EXERCISE REQUIREMENTS ▸
Among the lines below, copy exactly those from the one with "cbn zeta. rewrite Htr, requests_backoff, sleeps_backoff_length." through the one with "Hle & Hge).", counting both ends.

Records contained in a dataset
━━━━━━━━

(** * The property-declaration rewriter pass (rewriter/Prop.cc)

    A shallow embedding of [parseProp], [processProp],
    [mkTStructInitialize] and [Prop::run], followed by the properties the
    specification states about them.

    Conventions of the embedding:
    - a value of type [Expression] stands for a [unique_ptr<ast::Expression>]:
      it is either [nullptr] or an owned node; [deepCopy] is the identity on
      such values, and moving a pointer is passing the value along;
    - every call of an [ast::MK] builder, and of [ASTUtil::mkGet],
      [ASTUtil::mkSet] and [ASTUtil::mkMutator], is kept as a node of the
      same name holding the arguments of the call (ast/Helpers.h and
      rewriter/Util.cc are not among the sources at hand);
    - the remaining collaborators the pass calls but does not define
      (type cloning, options-map queries, the debug switch of [ENFORCE]) are
      the fields of the class [Env]; every theorem holds for any [Env];
    - diagnostics are the trace of operations performed on the error sink. *)

From Stdlib Require Import Ascii.
From stdpp Require Import base option list gmap strings numbers pretty.

#[local] Open Scope Z_scope.
#[local] Open Scope string_scope.
#[local] Open Scope list_scope.

(** ** core: locations, names, symbols *)

(** [u4] arithmetic: the offsets of a location are unsigned 32-bit. *)
Definition u4 (z : Z) : Z := z mod 2 ^ 32.

Record LocOffsets : Type := mkLocOffsets { beginLoc : Z; endLoc : Z }.

Definition beginPos (l : LocOffsets) : Z := beginLoc l.
Definition endPos (l : LocOffsets) : Z := endLoc l.

Record Loc : Type := mkLoc { loc_file : nat; loc_offsets : LocOffsets }.

(** Modelled from the spec: core::NameRef (core/Names.h is missing), an
    interned identifier.  [noName] is the identifier that does not exist;
    a constant name is kept apart from the identifier spelled alike. *)
Inductive NameRef : Type :=
| noName
| UTF8 (s : string)
| CONSTANT (s : string).

#[global] Instance NameRef_eq_dec : EqDecision NameRef.
Proof. solve_decision. Defined.

Definition exists_ (n : NameRef) : bool :=
  match n with noName => false | _ => true end.

Definition show (n : NameRef) : string :=
  match n with noName => "" | UTF8 s => s | CONSTANT s => s end.

Definition enterNameUTF8 (s : string) : NameRef := UTF8 s.

(** [name.addAt(ctx)]: the instance variable that backs the property. *)
Definition addAt (n : NameRef) : NameRef := enterNameUTF8 (String.append "@" (show n)).

(** [name.addEq(ctx)]: the name of the setter. *)
Definition addEq (n : NameRef) : NameRef := enterNameUTF8 (String.append (show n) "=").

(** Modelled from the spec: the well-known names of core::Names (missing),
    spelled as the macro and option names the pass recognises. *)
Module Names.
Definition prop := UTF8 "prop".
Definition const_ := UTF8 "const".
Definition tokenProp := UTF8 "token_prop".
Definition timestampedTokenProp := UTF8 "timestamped_token_prop".
Definition createdProp := UTF8 "created_prop".
Definition merchantProp := UTF8 "merchant_prop".
Definition token := UTF8 "token".
Definition created := UTF8 "created".
Definition merchant := UTF8 "merchant".
Definition nilable := UTF8 "nilable".
Definition immutable := UTF8 "immutable".
Definition factory := UTF8 "factory".
Definition default_ := UTF8 "default".
Definition computedBy := UTF8 "computed_by".
Definition foreign := UTF8 "foreign".
Definition ifunset := UTF8 "ifunset".
Definition class_ := UTF8 "class".
Definition arg0 := UTF8 "arg0".
Definition opts := UTF8 "opts".
Definition squareBrackets := UTF8 "[]".
Definition initialize := UTF8 "initialize".
Definition lambda := UTF8 "lambda".
Definition proc := UTF8 "proc".
Module Constants.
Definition T := CONSTANT "T".
Definition Struct := CONSTANT "Struct".
Definition HashMutator := CONSTANT "HashMutator".
Definition ArrayMutator := CONSTANT "ArrayMutator".
Definition Mutator := CONSTANT "Mutator".
End Constants.
End Names.
(** X4: whatever the network does, a run makes at most [retries + 1]
    requests (none when [retries] is negative), all of them to the given
    url, and sleeps once between two requests: one sleep fewer than
    requests. *)
Theorem attempts_bounded url retries net :
  let trace := snd (make_gc_request url retries net) in
  Z.of_nat (requests trace) <= Z.max 0 (retries + 1)
  /\ Forall (eq url) (urls trace)
  /\ List.length (sleeps trace) = Nat.pred (requests trace).
Proof.
  destruct (run_trace url retries net) as (n & Htr & Hle & _).
  cbn zeta. rewrite Htr, requests_backoff, sleeps_backoff_length.
  repeat split; [exact Hle | apply urls_backoff].
Qed.

(** X5: the seconds slept in a run add up to [2^(n-1) - 1] when the run
    made [n] requests, so to at most [2^retries - 1]. *)
Theorem total_backoff url retries net :
  0 <= retries ->
  let trace := snd (make_gc_request url retries net) in
  (total_sleep trace
   == inject_Z (2 ^ Z.of_nat (Nat.pred (requests trace)) - 1))%Q
  /\ (total_sleep trace <= inject_Z (2 ^ retries - 1))%Q.
Proof.
  intros Hr.
  destruct (run_trace url retries net) as (n & Htr & Hle & Hge).
  specialize (Hge Hr). cbn zeta. rewrite Htr, requests_backoff.
  destruct n as [| n]; [lia |].
  assert (Hsum := total_sleep_backoff url n 0 (Z.le_refl 0)).
  cbn [Nat.pred]. rewrite Z.add_0_l in Hsum. change (2 ^ 0) with 1 in Hsum.
  split; [exact Hsum |].
  rewrite Hsum. rewrite <- Zle_Qle.
  assert (2 ^ Z.of_nat n <= 2 ^ retries) by (apply Z.pow_le_mono_r; lia).
  lia.
Qed.

(** X6: with a negative [retries] no request is made at all, and the run
    fails with "Failed after {retries + 1} attempts: None". *)
Theorem negative_retries url retries net :
  retries < 0 ->
  make_gc_request url retries net =
  (Raise (WeatherAPIError
            ("Failed after " ++ str_int (retries + 1) ++ " attempts: None")),
   []).
Proof.
  intros Hr. unfold make_gc_request. rewrite while_loop_step. settle_guard.
  reflexivity.
Qed.

(** X7: a status error below 400 is retried like a transient one: when
    every attempt ends in a transport error or in a status error that is
    not a client error, the run makes [retries + 1] requests and reports
    the last error. *)
Theorem other_statuses_are_retried url retries net :
  0 <= retries <= 1024 ->
  (forall k, 0 <= k <= retries ->
     (exists msg, net k = RequestError msg)
     \/ (exists status_code msg,
           net k = HTTPStatusError status_code msg
           /\ (status_code < 400 \/ status_code = 429 \/ 500 <= status_code))) ->
  make_gc_request url retries net =
  (Raise (WeatherAPIError
            ("Failed after " ++ str_int (retries + 1) ++ " attempts: "
             ++ error_text (net retries))),
   backoff_trace url 0 (S (Z.to_nat retries))).
Proof.
  intros Hr Hall. unfold make_gc_request.
  rewrite (while_loop_all_retried url retries net (Z.to_nat retries) 0 None []);
    [reflexivity | lia | f_equal; lia | lia |].
  intros k Hk. destruct (Hall k Hk) as [[msg ->] | (c & msg & -> & Hc)];
    [reflexivity |].
  cbn. unfold client_error.
  destruct (400 <=? c) eqn:E1; [| reflexivity].
  destruct (c <? 500) eqn:E2; [| reflexivity].
  destruct (c =? 429) eqn:E3; [reflexivity |].
  apply Z.leb_le in E1. apply Z.ltb_lt in E2. apply Z.eqb_neq in E3. lia.
Qed.

Lemma prefix_append (s t : string) : prefix s (s ++ t) = true.
Proof.
  induction s as [| c s IH]; cbn.
  - now destruct t.
  - destruct (ascii_dec c c) as [_ | Hne]; [exact IH | now destruct Hne].
Qed.

(** X8: the executor raises [WeatherAPIError] and no other exception, and
    the text of the error says which of the three ways it failed. *)
Theorem only_weather_api_error url retries net e :
  retries <= 1024 ->
  fst (make_gc_request url retries net) = Raise e ->
  exists msg,
    e = WeatherAPIError msg
    /\ (prefix "Client error: " msg = true
        \/ prefix "Unexpected error: " msg = true
        \/ prefix "Failed after " msg = true).
Proof.
  intros Hr. unfold make_gc_request.
  generalize (@None string) at 1. generalize (@nil event). generalize 0 at 1.
  intros attempt. remember (Z.to_nat (retries + 1 - attempt)) as m eqn:Hm.
  revert attempt Hm.
  induction m as [| m IH]; intros attempt Hm trace last_error;
    rewrite while_loop_step; settle_guard.
  - cbn [fst]. intros [= <-]. eexists. split; [reflexivity |]. right. right.
    apply (prefix_append "Failed after ").
  - assert (Hnext : forall err,
               fst (if attempt + 1 <=? retries
                    then
                      match wait_time (attempt + 1) with
                      | Ret seconds =>
                          while_loop url retries net (attempt + 1) (Some err)
                            ((trace ++ [Get url]) ++ [Sleep seconds])%list
                      | Raise e' => (Raise e', (trace ++ [Get url])%list)
                      end
                    else
                      while_loop url retries net (attempt + 1) (Some err)
                        (trace ++ [Get url])%list) = Raise e ->
               exists msg,
                 e = WeatherAPIError msg
                 /\ (prefix "Client error: " msg = true
                     \/ prefix "Unexpected error: " msg = true
                     \/ prefix "Failed after " msg = true)).
    { intros err. destruct (attempt + 1 <=? retries) eqn:Hle.
      - apply Z.leb_le in Hle. rewrite wait_time_finite by lia.
        apply IH. lia.
      - apply IH. lia. }
    destruct (net attempt) as [body | status_code msg | msg | msg];
      cbn [try_attempt]; try destruct (client_error status_code);
      cbn [fst]; try discriminate; try apply Hnext;
      intros [= <-]; eexists; (split; [reflexivity |]).
    + left. apply (prefix_append "Client error: ").
    + right. left. apply (prefix_append "Unexpected error: ").
Qed.
(** A row of the loop either leaves the accumulator alone or adds one row. *)
Lemma process_line_cases t ioData line processes store :
  process_line t ioData line (processes, store) = (processes, store)
  ∨ ∃ info,
      process_line t ioData line (processes, store)
      = ((processes ++ [info])%list,
         match ioData !! pid info with
         | Some i => <[pid info := io_snapshot_of t i]> store
         | None => store
         end)
      ∧ ((diskRead info = num_of_Z 0 ∧ diskWrite info = num_of_Z 0)
         ∨ ∃ i s, ioData !! pid info = Some i ∧ store !! pid info = Some s
                  ∧ ngt (seconds_since t (io_timestamp s)) (num_of_Z 0) = true
                  ∧ diskRead info
                    = kb_rate (readBytes i) (io_read s) (seconds_since t (io_timestamp s))
                  ∧ diskWrite info
                    = kb_rate (writeBytes i) (io_write s) (seconds_since t (io_timestamp s))).
Proof.
  unfold process_line.
  destruct (trim line) as [| a rest] eqn:E; [by left |].
  destruct (Nat.ltb_spec (List.length (split_ws (String a rest))) 12) as [? | _]; [by left |].
  destruct (pid_of _) as [p |]; [| by left].
  right.
  match goal with |- context [(processes ++ [?x])%list] => exists x end.
  cbn [pid diskRead diskWrite]. split.
  { unfold io_snapshot_of. by destruct (ioData !! p). }
  destruct (ioData !! p) as [i |] eqn:Hi; [| by left].
  destruct (store !! p) as [s |] eqn:Hs; [| by left].
  destruct (ngt (seconds_since t (io_timestamp s)) (num_of_Z 0)) eqn:Hdt; [| by left].
  right. exists i, s. done.
Qed.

━━━━━━━━

SOLUTION BELOW ▸
  cbn zeta. rewrite Htr, requests_backoff, sleeps_backoff_length.
  repeat split; [exact Hle | apply urls_backoff].
Qed.

(** X5: the seconds slept in a run add up to [2^(n-1) - 1] when the run
    made [n] requests, so to at most [2^retries - 1]. *)
Theorem total_backoff url retries net :
  0 <= retries ->
  let trace := snd (make_gc_request url retries net) in
  (total_sleep trace
   == inject_Z (2 ^ Z.of_nat (Nat.pred (requests trace)) - 1))%Q
  /\ (total_sleep trace <= inject_Z (2 ^ retries - 1))%Q.
Proof.
  intros Hr.
  destruct (run_trace url retries net) as (n & Htr & Hle & Hge).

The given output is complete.